(** Accepting a request installs it and drops the senders it replaces. *)
Lemma accept_fields req rest s b :
  let b' := (accept_request req rest s b).1 in
  worker b' = Some (install_request req (set_task_rx rest s))
  /\ streams b' = streams (drop_stream_opt (current_stream_tx s) b)
  /\ dones b' = dones (drop_done_opt (current_done_tx s) b).
Proof. simpl. by destruct (current_stream_tx s), (current_done_tx s). Qed.

Lemma accept_inv b s req rest :
  bridge_inv b -> worker b = Some s -> task_rx s = req :: rest ->
  bridge_inv (accept_request req rest s b).1.
Proof.
  intros [Hf Hw Hp Ho] Hs Hq. pose proof (Hw s Hs) as (Hn1 & Hn2 & Hc & Hall).
  pose proof Hall as Hall'. rewrite Hq in Hall'. apply Forall_cons in Hall' as [[(ch & Hch & Hcl & Hsent) Hd] _].
  pose proof (queued_frame b) as Hframe.
  assert (forall b', streams b' = streams (drop_stream_opt (current_stream_tx s) b) ->
    forall sid, sid ∉ option_list (current_stream_tx s) -> streams b' !! sid = streams b !! sid) as Hss.
  { intros b' -> sid Hne. destruct (current_stream_tx s) as [sid'|]; simpl in *; [|done].
    rewrite lookup_alter_ne; set_solver. }
  assert (forall b', dones b' = dones (drop_done_opt (current_done_tx s) b) ->
    forall did, did ∉ option_list (current_done_tx s) -> dones b' !! did = dones b !! did) as Hds.
  { intros b' -> did Hne. destruct (current_done_tx s) as [did'|]; simpl in *; [|done].
    rewrite lookup_insert_ne; set_solver. }
  destruct (accept_fields req rest s b) as (Hw' & Hsb & Hdb).
  set (b' := (accept_request req rest s b).1) in *.
  assert (queued_ok b' req) as [(ch' & Hch' & Hcl' & Hsent') Hd'].
  { eapply Hframe; [by apply Hw|rewrite Hq; by left|by apply Hss|by apply Hds]. }
  split.
  - intros sid ch0. rewrite Hsb. destruct (current_stream_tx s) as [sid'|]; simpl; [|by apply Hf].
    rewrite lookup_alter_Some. intros [(<- & ch1 & Hl & ->)|[_ Hl]]; simpl; by eapply Hf.
  - intros s0. rewrite Hw'. intros [= <-]. unfold worker_inv, stream_ids, done_ids in *. simpl.
    rewrite Hq in Hn1, Hn2. apply NoDup_app in Hn1 as (_ & _ & Hn1), Hn2 as (_ & _ & Hn2).
    split_and!; [done|done| |].
    + unfold current_inv; simpl. split_and!; [done| |done]. exists ch', false.
      rewrite Hsent'. done.
    + apply Forall_forall. intros r Hr.
      eapply Hframe; [by apply Hw|rewrite Hq; by right|by apply Hss|by apply Hds].
  - intros did Hl. eexists; split; [exact Hw'|]. unfold done_ids; simpl.
    rewrite Hdb in Hl. destruct (current_done_tx s) as [did'|] eqn:Hcd; simpl in Hl.
    + apply lookup_insert_Some in Hl as [[_ ?]|[Hne Hl]]; [done|].
      destruct (Hp did Hl) as (s0 & Hs0 & Hin). simplify_eq. unfold done_ids in Hin.
      rewrite Hcd, Hq in Hin. simpl in Hin. set_solver.
    + destruct (Hp did Hl) as (s0 & Hs0 & Hin). simplify_eq. unfold done_ids in Hin.
      rewrite Hcd, Hq in Hin. done.
  - intros sid ch0 Hl Hop. eexists; split; [exact Hw'|]. unfold stream_ids; simpl.
    rewrite Hsb in Hl. destruct (current_stream_tx s) as [sid'|] eqn:Hcd; simpl in Hl.
    + apply lookup_alter_Some in Hl as [(<- & ch1 & _ & ->)|[Hne Hl]]; [done|].
      destruct (Ho sid ch0 Hl Hop) as (s0 & Hs0 & Hin). simplify_eq. unfold stream_ids in Hin.
      rewrite Hcd, Hq in Hin. simpl in Hin. set_solver.
    + destruct (Ho sid ch0 Hl Hop) as (s0 & Hs0 & Hin). simplify_eq. unfold stream_ids in Hin.
      rewrite Hcd, Hq in Hin. done.
Qed.

(** The body functions move the body cursor and nothing else. *)
Definition only_body s s' : Prop :=
  exists body left ps, s' = set_body body left ps s /\ (current_body s = None -> body = None).

Lemma only_body_refl s : only_body s s.
Proof. exists (current_body s), (current_body_leftover s), (current_part_state s). by destruct s. Qed.

Lemma only_body_intro s body left ps :
  (current_body s = None -> body = None) -> only_body s (set_body body left ps s).
Proof. intros Hn. by exists body, left, ps. Qed.

Lemma split_leftover_body n s : only_body s (split_leftover n s).1.
Proof. by apply only_body_intro. Qed.

Lemma split_leftover_set n body left ps s :
  (current_body s = None -> body = None) ->
  only_body s (split_leftover n (set_body body left ps s)).1.
Proof. intros Hn. eexists body, _, ps. split; [reflexivity|done]. Qed.

#[local] Hint Resolve only_body_refl split_leftover_body split_leftover_set only_body_intro : folk.

Lemma read_body n s : only_body s (read n s).1.
Proof.
  unfold read. case_decide; [|auto with folk].
  destruct (current_body s) as [[[|chunk rx]|rx]|] eqn:Hb; auto with folk.
  apply split_leftover_set. congruence.
Qed.
(** An operation does what the cursor does. *)
Definition follows (op : PartOp) b (c : Cursor) : Prop :=
  (part_op op b).2 = (cursor_op op c).2 /\ represents (part_op op b).1 (cursor_op op c).1.

Lemma next_part_between b ps st :
  st = BeforeFirst \/ st = PartEnded -> parts_at b (encode_parts ps) [] st -> follows OpNext b ([], ps).
Proof.
  intros Hst (s & Hs & Hb & Hl & Hps). unfold follows; simpl. unfold do_next_part, on_state, next_part.
  rewrite Hs, Hb, Hps. rewrite !decide_False by (destruct Hst; congruence).
  destruct ps as [|p ps]; simpl; (split; [done|]).
  - apply rep_done, parts_at_set.
  - by apply (rep_in _ [] (fp_chunks p)), parts_at_set.
Qed.

Lemma next_part_in b left chunks ps :
  parts_at b (encode_data chunks ++ encode_parts ps) left InPart ->
  follows OpNext b (pieces left chunks, ps).
Proof.
  intros (s & Hs & Hb & Hl & Hps). unfold follows; simpl. unfold do_next_part, on_state, next_part.
  rewrite Hs, Hb, Hps. rewrite decide_False, decide_True, drain_encoded by done. simpl.
  destruct ps as [|p ps]; simpl; (split; [done|]).
  - apply rep_done, parts_at_set.
  - by apply (rep_in _ [] (fp_chunks p)), parts_at_set.
Qed.

Lemma next_part_done b : parts_at b [] [] Done -> follows OpNext b ([], []).
Proof.
  intros (s & Hs & Hb & Hl & Hps). unfold follows; simpl. unfold do_next_part, on_state, next_part.
  rewrite Hs, Hb, Hps. rewrite decide_True by done. simpl. split; [done|].
  apply rep_done. by exists s.
Qed.

(** [split_to(min(length, len))]. *)
Lemma split_min n (l : bytes) : take (Nat.min n (length l)) l = take n l /\ drop (Nat.min n (length l)) l = drop n l.
Proof.
  destruct (Nat.le_ge_cases n (length l)); [by rewrite Nat.min_l|].
  by rewrite Nat.min_r, !take_ge, !drop_ge by lia.
Qed.
Lemma send_task_inv timed req q :
  call q = NoCall \/ call q = Blocked req -> queue_inv timed q -> queue_inv timed (send_task req q).
Proof.
  intros Hcall (Hlen & Haw & Hbl). unfold send_task, queue_inv, pending, awaited in *.
  destruct q as [qd wk gone c ret]; simpl in *.
  assert (length (match c with Awaiting r => [r] | _ => [] end) = 0) as Hz
    by (destruct Hcall; by subst).
  rewrite Hz in Hlen. destruct gone; [|case_decide as Hfull]; simpl.
  - split_and!; [lia|done|done].
  - rewrite !length_app in *. simpl. split_and!; [lia| |done].
    intros r [= <-]. set_solver.
  - split_and!; [lia|done|]. intros r [= <-]. rewrite length_app in Hlen. lia.
Qed.

Lemma queue_step_inv timed ev q q' :
  queue_step tx ev q = Some q' -> queue_inv timed q ->
  queue_inv (timed + timeouts [ev]) q'.
Proof.
  assert (forall timed' q, timed <= timed' -> queue_inv timed q -> queue_inv timed' q) as Hmono.
  { intros timed' q0 Hle (H1 & H2 & H3). split_and!; [lia|done|]. intros r Hr. specialize (H3 r Hr). lia. }
  intros Hstep Hinv. pose proof Hinv as (Hlen & Haw & Hbl).
  destruct q as [qd wk gone c ret]; unfold queue_step in Hstep; simpl in *.
  unfold queue_inv, pending, awaited in *. simpl in *.
  destruct ev; simpl; rewrite ?Nat.add_0_r.
  - destruct c; [|done..]. destruct tx; simplify_eq; [|done].
    apply send_task_inv; [by left|done].
  - destruct c; [done| |done]. simplify_eq. apply send_task_inv; [by right|done].
  - destruct c; [done..|]. simplify_eq. simpl in *. change (timeouts [QTimeout]) with 1.
    split_and!; [lia|done|done].
  - destruct wk, qd, gone; try done. simplify_eq. simpl in *. rewrite !length_app in *. simpl in *.
    split_and!; [lia| |done]. intros r Hr. specialize (Haw r Hr). set_solver.
  - destruct wk as [r|]; [|done]. rewrite length_app in Hlen. simpl in Hlen.
    destruct c as [|r'|r']; [| |case_decide]; simplify_eq; simpl in *; rewrite ?app_nil_r;
      (split_and!; [lia| |done]); try done.
    intros r2 [= <-]. specialize (Haw r' eq_refl). set_solver.
  - destruct c; simplify_eq; simpl; (split_and!; [lia|done|done]).
Qed.

Lemma timeouts_cons ev evs : timeouts (ev :: evs) = timeouts [ev] + timeouts evs.
Proof. unfold timeouts. rewrite !filter_cons. by repeat case_decide. Qed.

Lemma queue_run_inv evs timed q q' :
  run (queue_step tx) evs q = Some q' -> queue_inv timed q -> queue_inv (timed + timeouts evs) q'.
Proof.
  revert timed q; induction evs as [|ev evs IH]; intros timed q Hrun Hinv; simpl in Hrun.
  { simplify_eq. unfold timeouts; simpl. by rewrite Nat.add_0_r. }
  destruct (queue_step tx ev q) as [q1|] eqn:Hstep; [|done].
  rewrite timeouts_cons, Nat.add_assoc. eapply IH; [done|]. by eapply queue_step_inv.
Qed.

(** C34. A supervisor's thread is never blocked by the send of
    [execute_streaming] unless at least eight of its requests timed out before:
    without timeouts the worker holds at most the awaited request, and the
    request awaited is always either queued or being worked on. *)
Theorem send_blocks_only_after_timeouts evs q
    (Hrun : run (queue_step tx) evs queue_init = Some q) :
  (forall req, call q = Blocked req -> task_capacity <= timeouts evs)
  /\ (forall req, call q = Awaiting req -> req ∈ queued q \/ working q = Some req)
  /\ (timeouts evs = 0 -> length (queued q) <= 1).
Proof.
  destruct (queue_run_inv evs 0 queue_init q Hrun) as (Hlen & Haw & Hbl).
  { split_and!; [simpl; lia|done|done]. }
  unfold pending, awaited in *. split_and!; [done| |].
  - intros req Hc. specialize (Haw req Hc). destruct (working q); set_solver.
  - intros Hz. rewrite length_app in Hlen. destruct (call q); simpl in Hlen; lia.
Qed.
End queue.

(** A worker stuck on its first request: each of the next eight requests times
    out in the queue, and the tenth call blocks the thread. *)
Definition stuck_worker : list QueueEvent :=
  [QExecute 0; QRecv; QTimeout] ++ (seq 1 8 ≫= fun n => [QExecute n; QTimeout]) ++ [QExecute 9].

Lemma send_blocks_only_after_timeouts_witness :
  exists q, run (queue_step (Some 0)) stuck_worker queue_init = Some q
    /\ call q = Blocked 9 /\ task_capacity <= timeouts stuck_worker.
Proof.
  eexists. split_and!; [vm_compute; reflexivity|reflexivity|].
  refine (proj1 (send_blocks_only_after_timeouts (Some 0) stuck_worker _ _) 9 _);
    vm_compute; reflexivity.
Defined.

(** * [execute] on a handle

    The chunks go to a local channel of 64 that is drained only after
    [execute_streaming] has returned, which it does when the worker has sent
    everything. *)
Section execute.
Context `{FA : FolkApi} `{HO : !HashOrder}.

Definition stream_capacity : nat := 64.

(** The worker's blocking sends into the channel nobody drains: what got in, and
    whether all did. *)
Fixpoint sends_into (room : nat) (cs : list ResponseChunk) : list ResponseChunk * bool :=
  match cs, room with
  | [], _ => ([], true)
  | _ :: _, O => ([], false)
  | c :: cs, S room => let '(buf, ok) := sends_into room cs in (c :: buf, ok)
  end.

(** [streaming] is how [execute_streaming] fails, when it does; otherwise it
    returns when the worker has sent [cs].  [None]: the call and the worker wait
    for each other. *)
Definition handle_execute (streaming : result unit) (cs : list ResponseChunk) : option (result value) :=
  match streaming with
  | Err e => Some (Err e)
  | Ok _ =>
      match sends_into stream_capacity cs with
      | (buf, true) => Some (collect_stream_to_value buf)
      | (_, false) => None
      end
  end.

Lemma sends_into_spec room cs :
  sends_into room cs = (take room cs, bool_decide (length cs <= room)).
Proof.
  revert room; induction cs as [|c cs IH]; intros [|room]; simpl; try done.
  rewrite IH. f_equal. apply bool_decide_ext. lia.
Qed.

(** [ChannelWorkerHandle::execute] completes exactly for responses of at most
    64 chunks, and then returns what the collector makes of them; a longer
    response deadlocks it. *)
Theorem handle_execute_bound streaming cs :
  handle_execute streaming cs =
    match streaming with
    | Err e => Some (Err e)
    | Ok _ => if decide (length cs <= stream_capacity) then Some (collect_stream_to_value cs) else None
    end.
Proof.
  unfold handle_execute. destruct streaming; [|done]. rewrite sends_into_spec. case_decide as Hlen.
  - by rewrite bool_decide_eq_true_2, take_ge.
  - by rewrite bool_decide_eq_false_2.
Qed.
End execute.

- **Work item**:
Write out exactly the lines from the line holding "sends_into room cs = (take" through the last line of the data, and nothing besides those lines.

- **Solution to the exercise**:
  sends_into room cs = (take room cs, bool_decide (length cs <= room)).
Proof.
  revert room; induction cs as [|c cs IH]; intros [|room]; simpl; try done.
  rewrite IH. f_equal. apply bool_decide_ext. lia.
Qed.

(** [ChannelWorkerHandle::execute] completes exactly for responses of at most
    64 chunks, and then returns what the collector makes of them; a longer
    response deadlocks it. *)
Theorem handle_execute_bound streaming cs :
  handle_execute streaming cs =
    match streaming with
    | Err e => Some (Err e)
    | Ok _ => if decide (length cs <= stream_capacity) then Some (collect_stream_to_value cs) else None
    end.
Proof.
  unfold handle_execute. destruct streaming; [|done]. rewrite sends_into_spec. case_decide as Hlen.
  - by rewrite bool_decide_eq_true_2, take_ge.
  - by rewrite bool_decide_eq_false_2.
Qed.
End execute.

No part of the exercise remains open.